Esophageal Rupture and Tears in Emergency Medicine Clinical Presentation
- Author: Corey M Long, MD; Chief Editor: Steven C Dronen, MD, FAAEM more...
History
- The classic presentation of spontaneous esophageal rupture is severe vomiting or retching followed by acute, severe chest or epigastric pain.
- Boerhaave syndrome has also been reported with abdominal or chest pain following straining, childbirth, weight lifting, fits of coughing or laughing, hiccuping, blunt trauma, seizures, and forceful swallowing.
- The presence of fever; pain in the neck, upper back, chest, or abdomen; dysphagia; odynophagia; dysphonia; or dyspnea following esophageal instrumentation should raise suspicion for perforation.
- Patients with thoracic or abdominal perforations may present with any of the above symptoms, as well as low back pain, shoulder pain referred from diaphragmatic irritation, increased discomfort lying flat, or true acute abdomen.
- The ingestion of a caustic toxin or foreign body preceding any of the above symptoms may indicate perforation.
- A history of preexisting upper gastrointestinal pathology (gastroesophageal reflux disease, hiatal hernia, carcinoma, strictures, radiation therapy, Barrett esophagus, varices, achalasia, infection) raises a patient's risk of perforation.
- Hematemesis, while occasionally present, is normally not a predominant symptom.
Physical
- Although the physical examination is often nonspecific, certain findings can be helpful.
- Subcutaneous emphysema is palpable in the neck or chest in up to 60% of perforations but requires at least an hour to develop after the initial injury.

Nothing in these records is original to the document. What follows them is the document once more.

(* ===== verification/ParticipationRuntime.v ===== *)
(** The participation runtime of the projector binary (cmd/projector/main.go
    newParticipationRuntime): the consumer of internal/participationnats with its
    stream, its fetch loop and its readiness, the projector, the PostgreSQL store
    and the NATS client of the authority, put together. *)

From S2P Require Import Prelude Wire Subjects Trace PgTx DesiredParticipation DesiredTheorems ParticipationConsumer.
From S2P Require Import ParticipationPg ParticipationPgOK ParticipationCorrect ParticipationClient.

(** * The stream *)

Definition StreamName : string := "PARTICIPATION_COMMANDS".
Definition commandSubjects : string := "corex.participation.commands.v1.*.*".

(** Storage and retention as their numbers: 0 is file storage, 2 the work queue. *)
Record CommandStream := mkCommandStream {
  cs_Name : string; cs_Subjects : list string; cs_Storage : N; cs_Retention : N; cs_Duplicates : Z }.
#[export] Instance CommandStream_eq_dec : EqDecision CommandStream.
Proof. solve_decision. Defined.

Definition commandStream : CommandStream := mkCommandStream StreamName [commandSubjects] 0 2 600000000000.

(** [StreamInfo]'s answer. *)
Inductive stream_info := InfoNotFound | InfoError | InfoConfig (config : CommandStream).

(** [None] is the nil error; [add] is what [AddStream] answers. *)
Definition EnsureStream (js : bool) (info : stream_info) (add : CommandStream → option part_err) : option part_err :=
  if negb js then Some ErrInvalid
  else match info with
       | InfoNotFound => add commandStream
       | InfoError => Some ErrAuthority
       | InfoConfig c =>
           if negb (bool_decide (cs_Name c = cs_Name commandStream))
              || negb (cs_Retention c =? cs_Retention commandStream)%N
              || negb (cs_Storage c =? cs_Storage commandStream)%N
              || negb (bool_decide (cs_Subjects c = cs_Subjects commandStream))
           then Some ErrInvalid else None
       end.

(** * The consumer *)

(** [Consumer]: its grant and whether it is ready. *)
Record Consumer := mkConsumer { cn_grant : TransportGrant; cn_ready : bool }.

(** [NewConsumer]: the arguments that may be nil are whether they are set, the
    last is whether the subscription succeeds. *)
Definition NewConsumer (js handler logger : bool) (grant : TransportGrant) (subscribed : bool) : option Consumer :=
  if negb js || negb handler || negb logger || negb (bool_decide (g_ServiceID grant = "corex"))
     || negb (ValidTransportGrant grant CapabilityWrite)
  then None
  else if subscribed then Some (mkConsumer grant true) else None.

Definition Consumer_Ready (c : option Consumer) : bool := match c with Some c => cn_ready c | None => false end.
Definition Consumer_Close (c : Consumer) : Consumer := mkConsumer (cn_grant c) false.

(** A fetched message with the environment of its handler: the id generator's
    token, the connection and the context of the authority's client. *)
Record arrival := mkArrival { a_msg : PMsg; a_token : string; a_conn : roundtrip; a_ctx : Context }.

(** What [Fetch] returns: a time-out, an error with [ctx.Err() != nil], messages. *)
Inductive fetch := FTimeout | FError (ended : bool) | FMessages (messages : list arrival).

(** [Run] is still going, or returned nil or the error. *)
Inductive run_state := Running | Returned (err : bool).

Section Run.
Context (marshal_pc : ParticipationCommand → option string) (sha : string → string).
Context (unmarshal_pc : string → option (ParticipationCommand * bool)).
Context {S : Type} {PS : PStore S}.
Context `{!Codec ReplayParticipationRequest ReplayResponse} `{!Codec SnapshotParticipationRequest SnapshotResponse}.
Context (client : NatsClient).

Definition on_message (grant : TransportGrant) (a : arrival) (s : S) : disposition * S :=
  handle marshal_pc sha unmarshal_pc grant (a_token a) (nats_authority (a_conn a) (a_ctx a) client) (a_msg a) s.

(** The messages of one fetch: what was handled, in which state of the store. *)
Fixpoint handle_all (grant : TransportGrant) (ms : list arrival) (s : S) : list (arrival * S) * S :=
  match ms with
  | [] => ([], s)
  | a :: rest => let '(log, s') := handle_all grant rest (on_message grant a s).2 in ((a, s) :: log, s')
  end.

(** The loop of [Run] over the answers of [Fetch]. *)
Fixpoint Consumer_Run (c : Consumer) (fetches : list fetch) (s : S) : run_state * Consumer * list (arrival * S) * S :=
  match fetches with
  | [] => (Running, c, [], s)
  | FTimeout :: rest => Consumer_Run c rest s
  | FError ended :: _ => (Returned (negb ended), mkConsumer (cn_grant c) false, [], s)
  | FMessages ms :: rest =>
      let '(log, s1) := handle_all (cn_grant c) ms s in
      let '(r, c', log', s2) := Consumer_Run c rest s1 in (r, c', log ++ log', s2)
  end.
End Run.

(** [newParticipationRuntime]: the grants it is built with. *)
Definition readGrant : TransportGrant := mkGrant "relaypoint" CapabilityRead "".
Definition writeGrant : TransportGrant := mkGrant "corex" CapabilityWrite "".
Definition authorityTimeout : Z := 5000000000.

Definition newParticipationRuntime (nc : option NatsConn) (js logger subscribed : bool) : option (NatsClient * Consumer) :=
  client ← NewNatsClient nc authorityTimeout readGrant;
  consumer ← NewConsumer js true logger writeGrant subscribed;
  Some (client, consumer).

(** * Theorems *)

Lemma runtime_consumer nc js logger subscribed client consumer :
  newParticipationRuntime nc js logger subscribed = Some (client, consumer) → consumer = mkConsumer writeGrant true.
Proof.
  unfold newParticipationRuntime. destruct (NewNatsClient _ _ _); [|done]. simpl.
  unfold NewConsumer. repeat case_match; intros; simplify_eq/=; done.
Qed.

Section Safe.
Context (marshal_pc : ParticipationCommand → option string) (sha : string → string).
Context (unmarshal_pc : string → option (ParticipationCommand * bool)).
Context {S : Type} {PS : PStore S} {PSOK : PStoreOK S}.
Context `{!Codec ReplayParticipationRequest ReplayResponse} `{!Codec SnapshotParticipationRequest SnapshotResponse}.
Context (client : NatsClient).

#[local] Abbreviation on_message := (on_message marshal_pc sha unmarshal_pc client).
#[local] Abbreviation handle_all := (handle_all marshal_pc sha unmarshal_pc client).
#[local] Abbreviation Consumer_Run := (Consumer_Run marshal_pc sha unmarshal_pc client).

(** The store after [s] in a run: well formed, and nothing moved back. *)
Definition later (s s' : S) : Prop := store_wf s' ∧ head_recorded s' ∧ advances s s'.

Lemma later_trans s1 s2 s3 : later s1 s2 → later s2 s3 → later s1 s3.
Proof. intros (_ & _ & H1) (? & ? & H2). split_and!; [done..|by etrans]. Qed.

Lemma on_message_later grant a s : later s s → later s (on_message grant a s).2.
Proof.
  intros (Hwf & Hh & Hr). unfold ParticipationRuntime.on_message, handle. destruct (admitted _ _ _ _) as [c|]; [|done].
  destruct (Apply _ _ _ _ _ c s) as [out s'] eqn:E. destruct (Apply_outcome _ _ _ _ _ _ _ _ _ E Hwf) as [? Ho]. simpl.
  destruct (sound_outcome_good _ _ _ _ Hwf Hh Ho) as [? ?]. done.
Qed.

Lemma later_self s s' : later s s' → later s' s'.
Proof. intros (? & ? & _). done. Qed.

(** Every handled message found a well-formed store, which the rest of the run
    only advanced. *)
Definition logged (grant : TransportGrant) (log : list (arrival * S)) (s' : S) : Prop :=
  ∀ a s0, (a, s0) ∈ log → later s0 s0 ∧ later (on_message grant a s0).2 s'.

Lemma handle_all_later grant ms s log s' :
  handle_all grant ms s = (log, s') → later s s → later s s' ∧ logged grant log s'.
Proof.
  revert s log s'. induction ms as [|a ms IH]; intros s log s'; simpl.
  { intros [= <- <-] Hs. split; [done|]. by intros a s0 ?%elem_of_nil. }
  destruct (handle_all grant ms _) as [log1 s1] eqn:E. intros [= <- <-] Hs.
  pose proof (on_message_later grant a s Hs) as Hm. destruct (IH _ _ _ E (later_self _ _ Hm)) as [H1 H2].
  split; [by eapply later_trans|]. intros b s0 [[= -> ->]|Hb]%elem_of_cons; [done|by apply H2].
Qed.

Lemma Run_later c fetches s r c' log s' :
  Consumer_Run c fetches s = (r, c', log, s') → later s s → later s s' ∧ logged (cn_grant c) log s'.
Proof.
  revert s r c' log s'. induction fetches as [|[|ended|ms] fetches IH]; intros s r c' log s'; simpl.
  - intros [= <- <- <- <-] Hs. split; [done|]. by intros a s0 ?%elem_of_nil.
  - apply IH.
  - intros [= <- <- <- <-] Hs. split; [done|]. by intros a s0 ?%elem_of_nil.
  - destruct (handle_all _ ms s) as [log1 s1] eqn:E1. destruct (Consumer_Run c fetches s1) as [[[r1 c1] log2] s2] eqn:E2.
    intros [= <- <- <- <-] Hs. destruct (handle_all_later _ _ _ _ _ E1 Hs) as [H1 L1].
    destruct (IH _ _ _ _ _ E2 (later_self _ _ H1)) as [H2 L2]. split; [by eapply later_trans|].
    intros a s0 [Ha|Ha]%elem_of_app; [|by apply L2]. destruct (L1 a s0 Ha). split; [done|by eapply later_trans].
Qed.

(** The loop ends exactly at an error of [Fetch], and is ready until then. *)
Lemma Run_ends c fetches s r c' log s' :
  Consumer_Run c fetches s = (r, c', log, s') →
  (r = Running ↔ ∀ ended, FError ended ∉ fetches) ∧ cn_ready c' = (if r is Running then cn_ready c else false).
Proof.
  revert s r c' log s'. induction fetches as [|[|ended|ms] fetches IH]; intros s r c' log s'; simpl.
  - intros [= <- <- <- <-]. split; [|done]. split; [|done]. intros _ ended. apply not_elem_of_nil.
  - intros H. destruct (IH _ _ _ _ _ H) as [-> ?]. split; [|done]. set_solver.
  - intros [= <- <- <- <-]. split; [|done]. split; [done|]. intros H. destruct (H ended). by left.
  - destruct (handle_all _ ms s) as [log1 s1]. destruct (Consumer_Run c fetches s1) as [[[r1 c1] log2] s2] eqn:E2.
    intros [= <- <- <- <-]. destruct (IH _ _ _ _ _ E2) as [-> ?]. split; [|done]. set_solver.
Qed.

Lemma nats_errors_set conn ctx : authority_errors_set (nats_authority conn ctx client).
Proof.
  split; intros q; cbn [au_Replay au_Snapshot nats_authority]; unfold nats_Replay, nats_Snapshot;
    [pose proof (ask_answered conn ctx client replay_address rq_RequestId q) as H
    |pose proof (ask_answered conn ctx client snapshot_address sq_RequestId q) as H];
    destruct (ask _ _ _ _ _ (Some q)); [|done| |done]; destruct H as [H _]; by intros [= ->].
Qed.
End Safe.

Section Deployed.
Context (marshal_pc : ParticipationCommand → option string) (sha : string → string).
Context (unmarshal_pc : string → option (ParticipationCommand * bool)).
Context (faults : nat → fault) (new_id : nat → string) (payload : string → N → string → string).
Context `{!Codec ReplayParticipationRequest ReplayResponse} `{!Codec SnapshotParticipationRequest SnapshotResponse}.

#[local] Existing Instances pg_store pg_store_ok.
#[local] Abbreviation deployed_store := (pg_store faults new_id payload).
#[local] Abbreviation deployed_run client := (Consumer_Run marshal_pc sha unmarshal_pc (PS := deployed_store) client).

(** C12: The participation runtime, from a fresh database, over anything its
    consumer fetches, anything its connection to the authority answers and any
    failure of the database: every message that was acknowledged carried a command
    of its own subject that the stored head still covers at the end, or that lost
    its compare-and-set; and the loop runs, and reports ready, until [Fetch] fails
    and no longer. *)
Theorem runtime_acknowledges_covered nc js logger subscribed client consumer fetches r consumer' log s' :
  newParticipationRuntime nc js logger subscribed = Some (client, consumer) →
  deployed_run client consumer fetches (mkPgState pg_empty 0) = (r, consumer', log, s') →
  pg_wf (st_db s') ∧
  (∀ a s0, (a, s0) ∈ log →
     (on_message marshal_pc sha unmarshal_pc (PS := deployed_store) client writeGrant a s0).1 = Ack →
     ∃ c, unmarshal_pc (m_Data (a_msg a)) = Some (c, false) ∧
       m_Subject (a_msg a) = "corex.participation.commands.v1." +:+ pc_TenantId c +:+ "." +:+ pc_InteractionId c ∧
       ((pc_AggregateVersion c <= f_Version (db_fold (st_db s') (key_of c)))%N ∨
        (Apply marshal_pc sha (PS := deployed_store) (a_token a) (nats_authority (a_conn a) (a_ctx a) client)
           (mkPrincipal (pc_TenantId c) writeGrant) c s0).1.1 = Some CompareAndSetLost)) ∧
  (r = Running ↔ ∀ ended, FError ended ∉ fetches) ∧ (Consumer_Ready (Some consumer') = true ↔ r = Running).
Proof.
  intros Hnew Hrun. pose proof (runtime_consumer _ _ _ _ _ _ Hnew) as ->.
  assert (later (PSOK := pg_store_ok faults new_id payload) (mkPgState pg_empty 0) (mkPgState pg_empty 0)) as Hstart.
  { split_and!; [apply pg_empty_wf|by intros k ?|done]. }
  destruct (Run_later _ _ _ _ _ _ _ _ _ _ _ Hrun Hstart) as [(Hwf & _) Hlog].
  destruct (Run_ends _ _ _ _ _ _ _ _ _ _ _ Hrun) as [Hends Hready].
  split_and!; [exact Hwf| |exact Hends|simpl; rewrite Hready; by destruct r].
  intros a s0 Ha Hack. destruct (Hlog a s0 Ha) as [(Hwf0 & _) (_ & _ & Hadv)]. cbn [cn_grant] in Hadv.
  destruct (on_message _ _ _ client writeGrant a s0) as [d s1] eqn:E. simpl in Hack. subst d.
  destruct (acknowledged_command_is_covered _ _ _ _ _ _ _ _ _ E Hwf0 (pg_errors_set _ _ _) (nats_errors_set _ _ _))
    as (c & Hu & _ & Hs & Hc).
  exists c. do 2 (split; [done|]). destruct Hc as [Hc|[Hc _]]; [left|by right].
  destruct (Hadv (key_of c)) as [Hv _]. simpl in Hc, Hv |- *. lia.
Qed.
End Deployed.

- Tachycardia and tachypnea are common initial physical examination findings, but fever may not be present for hours to days.
- The Mackler triad, consisting of vomiting, chest pain, and subcutaneous emphysema, is classically associated with spontaneous esophageal rupture, though it is only fully present in about 50% of cases.
- Auscultation of the chest can be of particular value. The Hamman sign is a raspy, crunching sound heard over the precordium with each heartbeat caused by mediastinal emphysema, often present with thoracic or abdominal perforations. Breath sounds may be reduced on the side of the perforation due to a contamination of the pleural space, often on the left.
- In cases of delayed presentation, patients may be critically ill and present with significant hypotension.
Causes
- Iatrogenic etiologies predominate the causes of esophageal perforation, accounting for up to 85% of cases. Instrumentation modalities commonly include endoscopy, sclerotherapy, variceal ligation, pneumatic dilation, bougienage, and laser treatment. Placement of endotracheal, nasogastric, and Blakemore tubes represent less common iatrogenic causes.
- As detailed above, Boerhaave syndrome consistently accounts for about 15% of all perforations, normally secondary to vomiting after heavy food and alcohol intake, but possible by any action that abruptly increases intra-abdominal pressure against a closed superior esophageal sphincter.
- Swallowed foreign bodies may directly injure the esophagus by penetrating the tissue or becoming lodged at a point of esophageal narrowing, leading to pressure necrosis and wall weakness; pills and coins are common culprits. Ingestion of caustic chemicals may lead to direct wall inflammation and damage.
- Trauma represents an important cause of perforation, estimated at up to 10% of cases. Penetrating trauma is much far more prevalent than blunt, often in the form of knife or gun wounds, and is associated with significant injury to important adjacent cervical structures. Blunt trauma may affect any portion of the esophagus[1] , and the diagnosis is often delayed secondary to other injuries.
- Intraoperative esophageal perforation is a recognized complication of surgery, especially cardiothoracic or fundoplication, accounting for around 2% of all perforations.